▶ [What the task requires] Lines in the entries below where the word "length" shows up should each be copied.

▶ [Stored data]
'''

(** X19: [from_data] with a label.  On a well-formed table whose flat
    index (axes 0 and 2) and flat columns (axes 1 and 2) carry
    [label_totals] exactly once, [from_data] succeeds: the totals are
    the row, the column or the cell at the position of the label, and
    the values are the table with exactly that row, that column or both
    deleted, wherever the label sits. *)
Theorem from_data_by_label (data : DataFrame) (ax : Axis) (a : Z)
    (name : string) (ks1 ks2 cs1 cs2 : list label) :
  wf_df data ->
  resolve_axis ax = Ok a ->
  (a <> 1 -> label_once_at (df_index data) name ks1 ks2) ->
  (a <> 0 -> label_once_at (df_columns data) name cs1 cs2) ->
  let r := length ks1 in
  let c := length cs1 in
  from_data data ax (Some name) =
  match a with
  | 0 =>
      Ok (mkVT
            (mkDataFrame (FlatIndex (ks1 ++ ks2)) (df_columns data)
               (delete r (df_values data)) (df_attrs data))
            (TotalsVec (df_columns data) (nth r (df_values data) []))
            0)
  | 1 =>
      Ok (mkVT
            (mkDataFrame (df_index data) (FlatIndex (cs1 ++ cs2))
               (map (delete c) (df_values data)) (df_attrs data))
            (TotalsVec (df_index data) (column c (df_values data)))
            1)
  | _ =>
      Ok (mkVT
            (mkDataFrame (FlatIndex (ks1 ++ ks2)) (FlatIndex (cs1 ++ cs2))
               (map (delete c) (delete r (df_values data))) (df_attrs data))
            (TotalsScalar (nth c (nth r (df_values data) []) NaN))
            2)
  end.
Proof. apply from_data_by_label_core. Qed.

'''

▶ [Output for this exercise]
  let r := length ks1 in
  let c := length cs1 in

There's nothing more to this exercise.